Donc, on est arrivé avec une proposition toute
simple où on prend les choses d'une autre façon : un insigne de bonne conduite linguistique. Au lieu de taper
sur les doits ou de dénoncer, on va valoriser ceux qui le font
correctement. Et je prends ce moment pour vous parler de notre proposition pour
la tester avec vous.
Alors, toutes les entreprises qui font affaire
au Québec ont l'obligation de répondre aux exigences de l'OQLF. Celles qui
respectent l'entièreté des dispositions pourraient apposer fièrement un insigne
de bonne conduite sur leur devanture ou sur leur site Internet. C'est une
mesure incitative et positive tant pour les entreprises de commerce, de
services, de détail, d'hôtellerie, de restauration : Ici, on accueille en
français. Autrement dit, c'est une valeur ajoutée, c'est un label supplémentaire. Les
entreprises seraient fières de dire : Ici, on sert en français. C'est
une responsabilité, en même temps. Et celles qui ne l'ont pas, on pourrait se
poser la question : Bien, pourquoi vous ne l'avez pas, vous? Vous ne
servez pas en français? Ouais.
Alors, vous voyez, c'est une mesure toute simple
qu'on aimerait voir au centre-ville de Montréal, à Laval, à Brossard et
ailleurs. Qu'est-ce que vous en pensez, de ce genre de position?
La Présidente (Mme Thériault) :
...45 secondes également.
M. Blackburn (Karl) : Votre idée
n'est pas mauvaise.
M. Bérubé : Bon, j'en ai d'autres,
j'en ai d'autres.
M. Blackburn (Karl) : Il vous reste
une trentaine de secondes.
M. Bérubé : Vous n'avez pas perdu
l'habitude, ex-député que vous êtes. Nous, on pense que l'immigration... Vous
êtes pour l'immigration, vous voulez davantage d'immigration. Je vais faire
quelque chose avec vous.

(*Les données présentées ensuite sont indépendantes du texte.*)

(** The error of a failed construction names a field that is invalid, the
    first one in the order of the tests. *)
Lemma New_error_names (conf : signer.Configuration) (now1 now2 : Time) (err : error) :
  apk.New conf now1 now2 = (None, Some err) ->
  exists f,
    invalid conf now1 now2 f /\
    strings_Contains err (field_name f) = true /\
    forall g, field_rank g < field_rank f -> ~ invalid conf now1 now2 g.
Proof.
  unfold apk.New.
  destruct (String.eqb_spec (signer.Type_ conf) apk.Type_) as [HT|HT]; cbn [negb].
  2:{ intros H; inversion H; subst. exists FType; split; [exact HT|split].
      - exact (Contains_app_l "apk: invalid type " _ "type" eq_refl).
      - intros g Hg; cbn in Hg; lia. }
  destruct (String.eqb_spec (signer.ID conf) EmptyString) as [HI|HI].
  { intros H; inversion H. exists FID; split; [exact HI|split; [reflexivity|]].
    intros [] Hg; cbn in Hg; try lia. now cbn. }
  destruct (String.eqb_spec (signer.PrivateKey conf) EmptyString) as [HK|HK].
  { intros H; inversion H. exists FPrivateKey; split; [now left|split; [reflexivity|]].
    intros [] Hg; cbn in Hg; try lia; now cbn. }
  destruct (signer_ParsePrivateKey _) as [key|e] eqn:Hkey.
  2:{ intros H; inversion H. exists FPrivateKey; split; [right; eauto|split].
      - exact (Contains_app_l "apk: failed to parse private key" _ "private key" eq_refl).
      - intros [] Hg; cbn in Hg; try lia; now cbn. }
  assert (Hfirst : forall g, field_rank g < field_rank FCertificate ->
                             ~ invalid conf now1 now2 g).
  { intros [] Hg; cbn in Hg; try lia; cbn; auto.
    intros [Hk|[e He]]; [contradiction|congruence]. }
  destruct (pem_Decode _) as [block|] eqn:Hblock.
  2:{ intros H; inversion H. exists FCertificate; split; [|split; [reflexivity|exact Hfirst]].
      cbn. now rewrite Hblock. }
  destruct (x509_ParseCertificate _) as [cert|e] eqn:Hcert.
  2:{ intros H; inversion H. exists FCertificate; split; [|split; [|exact Hfirst]].
      - cbn. now rewrite Hblock, Hcert.
      - exact (Contains_app_l "apk: could not parse X.509 certificate" _ "certificate" eq_refl). }
  unfold Before, After.
  destruct (Z.ltb_spec now1 (x509.NotBefore cert)) as [H1|H1]; cbn [orb].
  { intros H; inversion H. exists FCertificate; split; [|split; [reflexivity|exact Hfirst]].
    cbn. rewrite Hblock, Hcert. now left. }
  destruct (Z.ltb_spec (x509.NotAfter cert) now2) as [H2|H2]; [|discriminate].
  intros H; inversion H. exists FCertificate; split; [|split; [reflexivity|exact Hfirst]].
  cbn. rewrite Hblock, Hcert. now right.
Qed.

(** An invalid field makes the construction fail. *)
Lemma New_invalid_fails (conf : signer.Configuration) (now1 now2 : Time) (f : field) :
  invalid conf now1 now2 f ->
  exists err, apk.New conf now1 now2 = (None, Some err).
Proof.
  intros Hf.
  destruct (New_result conf now1 now2) as [H|[s Hs]]; [exact H|exfalso].
  apply New_inv in Hs as (_ & HT & HI & HK & key & block & cert & Hkey & Hb & Hc & H1 & H2 & _).
  destruct f; cbn in Hf.
  - contradiction.
  - contradiction.
  - destruct Hf as [Hf|[e Hf]]; [contradiction|congruence].
  - rewrite Hb, Hc in Hf. lia.
Qed.

(** C2. [New] fails whenever a field of the configuration is invalid: the
    format tag differs from "apk", the identifier is empty, the private key
    is empty or does not parse, the certificate does not parse or is
    outside its validity window at the readings of the clock.  The error
    then names an invalid field, the first that the tests meet.  A failure
    returns the nil signer, and a success returns a signer that holds the
    parsed key and the parsed certificate. *)
Theorem New_validates_configuration (conf : signer.Configuration) (now1 now2 : Time) :
  (forall f, invalid conf now1 now2 f ->
     exists err f',
       apk.New conf now1 now2 = (None, Some err) /\
       invalid conf now1 now2 f' /\
       strings_Contains err (field_name f') = true /\
       forall g, field_rank g < field_rank f' -> ~ invalid conf now1 now2 g) /\
  (forall s err, apk.New conf now1 now2 = (s, Some err) -> s = None) /\
  (forall s err, apk.New conf now1 now2 = (Some s, err) ->
     err = None /\
     exists key block cert,
       signer_ParsePrivateKey (bytes_of_string (signer.PrivateKey conf)) = inl key /\
       pem_Decode (bytes_of_string (signer.Certificate conf)) = Some block /\
       x509_ParseCertificate (pem.Bytes block) = inl cert /\
       apk.signingKey s = Some key /\ apk.signingCert s = Some cert).
Proof.
  split; [|split].
  - intros f Hf.
    destruct (New_invalid_fails conf now1 now2 f Hf) as [err Herr].
    destruct (New_error_names conf now1 now2 err Herr) as (f' & H1 & H2 & H3).
    exists err, f'. auto.
  - intros s err H.
    destruct (New_result conf now1 now2) as [[e He]|[s' Hs']]; congruence.
  - intros s err H.
    apply New_inv in H
      as (-> & _ & _ & _ & key & block & cert & Hk & Hb & Hc & _ & _ & ->).
    split; [reflexivity|]. exists key, block, cert. auto.
Qed.

(** C9. After a successful construction [Config] returns the identifier,
    the type and the private key of the configuration given to [New], and
    an empty certificate. *)
Theorem Config_after_New (conf : signer.Configuration) (now1 now2 : Time)
    (s : apk.APKSigner) :
  apk.New conf now1 now2 = (Some s, None) ->
  apk.Config s =
    {| signer.ID := signer.ID conf;
       signer.Type_ := signer.Type_ conf;
       signer.PrivateKey := signer.PrivateKey conf;
       signer.Certificate := EmptyString |}.
Proof.
  intros H.
  apply New_inv in H as (_ & _ & _ & _ & key & block & cert & _ & _ & _ & _ & _ & ->).
  reflexivity.
Qed.

End apk_New.

(** ** [Marshal], [Unmarshal] and [String] *)

Section apk_Signature.
Context {E : Externals}.

(** C3. [Marshal] returns the standard base64 encoding of the data, with
    no error, when and only when the signature is finished and its data is
    not empty; on an unfinished signature, and on a finished one with empty
    data, it returns the empty string and the error of that state. *)
Theorem Marshal_finished_nonempty (sig : apk.Signature) :
  (apk.Finished sig = true /\ apk.Data sig <> [] <->
   apk.Marshal sig = (base64.EncodeToString (apk.Data sig), None)) /\
  (apk.Finished sig = false ->
   apk.Marshal sig =
     (EmptyString, Some (errors_New "apk: cannot marshal unfinished signature"))) /\
  (apk.Finished sig = true -> apk.Data sig = [] ->
   apk.Marshal sig =
     (EmptyString, Some (errors_New "apk: cannot marshal empty signature data"))).
Proof.
  unfold apk.Marshal.
  destruct (apk.Finished sig); cbn [negb];
    destruct (apk.Data sig) as [|b data]; cbn [List.length Nat.eqb].
  - repeat split; try discriminate; try reflexivity. now intros [_ H].
  - repeat split; try discriminate; try reflexivity.
  - repeat split; try discriminate; try reflexivity. now intros [H _].
  - repeat split; try discriminate; try reflexivity. now intros [H _].
Qed.

(** C4. [Unmarshal] decodes the string as standard base64, parses the
    bytes as a PKCS7 structure, attaches the content to the parsed
    structure and marks the signature finished.  When the string is not
    valid base64, or the bytes are not a PKCS7 structure, it returns the
    error of the decoder or of the parser, wrapped. *)
Theorem Unmarshal_decodes_parses_attaches (signature : string) (content : bytes) :
  (forall data err,
     base64.DecodeString signature = (data, Some err) ->
     exists sig,
       apk.Unmarshal signature content =
         (Some sig,
          Some (errors_Wrap err "apk.Unmarshal: failed to decode base64 signature"))) /\
  (forall data err,
     base64.DecodeString signature = (data, None) ->
     pkcs7_Parse data = inr err ->
     exists sig,
       apk.Unmarshal signature content =
         (Some sig,
          Some (errors_Wrap err "apk.Unmarshal: failed to parse pkcs7 signature"))) /\
  (forall data parsed,
     base64.DecodeString signature = (data, None) ->
     pkcs7_Parse data = inl parsed ->
     apk.Unmarshal signature content =
       (Some {| apk.p7 := Some {| pkcs7.Content := content;
                                  pkcs7.Certificates := pkcs7.Certificates parsed;
                                  pkcs7.Signers := pkcs7.Signers parsed |};
                apk.Data := data;
                apk.Finished := true |}, None)).
Proof.
  unfold apk.Unmarshal.
  split; [|split].
  - intros data err ->. eauto.
  - intros data err -> H. cbn. rewrite H. eauto.
  - intros data parsed -> H. cbn. rewrite H. reflexivity.
Qed.


End apk_Signature.

(** The line breaker only inserts new lines. *)
Lemma lineBreaker_filter (used : nat) (b : list ascii) :
  filter (fun c => negb (base64.is_newline c)) (pem.lineBreaker used b) =
  filter (fun c => negb (base64.is_newline c)) b.
Proof.
  revert used; induction b as [|c b IH]; intros used; cbn [pem.lineBreaker].
  - now destruct (Nat.eqb used 0).
  - destruct (Nat.eqb used pem.pemLineLength).
    + change (filter _ (pem.newline :: c :: pem.lineBreaker 1 b))
        with (filter (fun c => negb (base64.is_newline c)) (c :: pem.lineBreaker 1 b)).
      cbn [filter]. now rewrite IH.
    + cbn [filter]. now rewrite IH.
Qed.

(** C8. The rendering of a signature is a PEM block: the line
    [-----BEGIN PKCS7-----], a body, and the line [-----END PKCS7-----],
    where the body is the standard base64 encoding of the data broken into
    lines, so that decoding the body gives the data back. *)
Theorem String_is_PKCS7_block {E : Externals} (sig : apk.Signature) :
  exists body,
    apk.String_ sig =
      ("-----BEGIN " ++ "PKCS7" ++ "-----" ++ String pem.newline EmptyString
       ++ body
       ++ "-----END " ++ "PKCS7" ++ "-----" ++ String pem.newline EmptyString)%string /\
    body = string_of_list_ascii
             (pem.lineBreaker 0 (list_ascii_of_string
                                   (base64.EncodeToString (apk.Data sig)))) /\
    base64.DecodeString body = (apk.Data sig, None).
Proof.
  eexists; split; [|split]; [| reflexivity |].
  - unfold apk.String_, pem.Encode; cbn [pem.Type_ pem.Bytes].
    unfold base64.EncodeToString.
    rewrite list_ascii_of_string_of_list_ascii. reflexivity.
  - unfold base64.DecodeString, base64.EncodeToString.
    rewrite !list_ascii_of_string_of_list_ascii, lineBreaker_filter,
      base64_facts.encode_no_newline.
    apply base64_facts.decode_encode.
Qed.

(** ** The round trip *)

(** The stand-in meets the contract. *)
Lemma Sim_bytes_eqb_refl (a : bytes) : Sim.bytes_eqb a a = true.
Proof. unfold Sim.bytes_eqb. now destruct (list_eq_dec Byte.byte_eq_dec a a). Qed.

#[export] Instance Sim_contract : Contract Sim.externals.
Proof.
  split.
  - intros der cert. cbn. unfold Sim.ParseCertificate.
    destruct der as [|a [|b [|c [|d [|]]]]]; try discriminate.
    intros H; inversion H. reflexivity.
  - intros content cert key sd0 sd1 der Hcert HN HA HF.
    cbn in *.
    unfold Sim.NewSignedData in HN. inversion HN; subst sd0; clear HN.
    unfold Sim.AddSigner in HA. cbn in HA. inversion HA; subst sd1; clear HA.
    unfold Sim.ParseCertificate in Hcert.
    unfold Sim.Finish, Sim.Detach, Sim.digest in HF. cbn in HF.
    destruct (x509.Raw cert) as [|a [|b [|c [|d [|]]]]] eqn:Hraw; try discriminate.
    injection Hcert as Hc. injection HF as HF; subst der.
    split; [discriminate|].
    eexists; split; [reflexivity|]. split; [reflexivity|].
    unfold keyOf. rewrite <- Hc. cbn. intros Hkey.
    change [fold_left Sim.byte_xor content x00;
            Sim.byte_of_nat (List.length content)] with (Sim.digest content).
    rewrite Hkey, !Sim_bytes_eqb_refl. reflexivity.
Qed.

Êtes-vous d'accord qu'elle soit francophone à
l'arrivée?
• (18 h 20) •
M. Blackburn (Karl) : Bien, c'est
probablement une des exigences qui fait en sorte que l'immigration francophone,
à 75 %, parle le français.
M. Bérubé : Bien oui, elle est
francophone.
M. Blackburn (Karl) : Et, dans le
contexte de la pénurie de main-d'oeuvre, si vous me le permettez, je vais
utiliser les 20 dernières secondes qu'il nous reste, dans le contexte de
la pénurie de main-d'oeuvre, le Conseil du patronat
du Québec a proposé pas une, pas deux, 10 solutions pour palier à la
pénurie de main-d'oeuvre. La formation, la députée ici en a parlé.
M. Bérubé : En français.
M. Blackburn (Karl) : La formation,
le rehaussement de compétences, l'intégration, l'inclusion et aussi
l'immigration.
M. Bérubé : Oui, mais pas à
l'entrée? Nous on veut que ce soit à l'entrée, le français.
La Présidente (Mme Thériault) : Et
je dois mettre fin à l'échange. Donc, merci aux gens du Conseil
du patronat d'avoir accepté de venir discuter du projet de loi avec nous
aujourd'hui.
Et je suspends les travaux jusqu'à
demain, après les affaires courantes. Merci, bonne soirée.